Lemma linux_unpacking_outcomes_witness :
  (eval Scene.bad_tarball (unpack Sample.linux_box Sample.vendor_tgz)
   = inl (Uncaught (World.errno "incorrect header check"))
   /\ logs (trace Scene.bad_tarball
              (unpack Sample.linux_box Sample.vendor_tgz))
      = ["++ locally unpacking PrinceXML distribution"])
  /\ (eval Scene.bad_archive (unpack Sample.linux_box Sample.vendor_tgz)
      = inr tt
      /\ unlinks (trace Scene.bad_archive
                    (unpack Sample.linux_box Sample.vendor_tgz)) = []).
Proof.
  split.
  - destruct (proj1 (proj2 (proj2 (linux_unpacking_outcomes Scene.bad_tarball
                                     Sample.linux_box Sample.vendor_tgz
                                     eq_refl eq_refl eq_refl)))
                (World.errno "incorrect header check") eq_refl)
      as (H1 & _ & H3).
    split; [exact H1 | exact H3].
  - destruct (proj1 (proj2 (linux_unpacking_outcomes Scene.bad_archive
                              Sample.linux_box Sample.vendor_tgz
                              eq_refl eq_refl eq_refl))
                (Err "Error" "TAR_BAD_ARCHIVE: Unrecognized archive format")
                eq_refl)
      as (H1 & H2 & _).
    split; [exact H1 | exact H2].
Defined.

(** ** Unpacking on macOS *)

Section Zip.
Variable answers : forall X, call X -> X.
Variable P : process.
Variable data : payload.

Ltac member_cases H :=
  repeat (apply elem_of_cons in H as [H | H]);
  try (apply elem_of_nil in H as []).

Lemma darwin_rename_guard (source dest : path) (r : option error) :
  (source, dest, r) ∈ renames (trace answers (unpack_darwin P data)) ->
  exists tempDir fName,
    answers _ (fs_mkdtemp (path_join (dirname P) ["tmp-"])) = inr tempDir
    /\ answers _ (fs_readdir tempDir) = inr [fName]
    /\ answers _ (fs_stat (path_join tempDir [fName])) = inr true
    /\ source = path_join tempDir [fName]
    /\ dest = destdir P.
Proof.
  all_paths answers.
  all: unfold renames, calls_of; cbn [omap list_omap].
  all: intros H; member_cases H.
  all: injection H as -> -> _.
  all: eexists _, _; repeat split; eassumption.
Qed.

════════════════════

## What to work on:
Your reply should be only the number of lines in the preceding data that include the word "Lemma".

## Output for this exercise:
2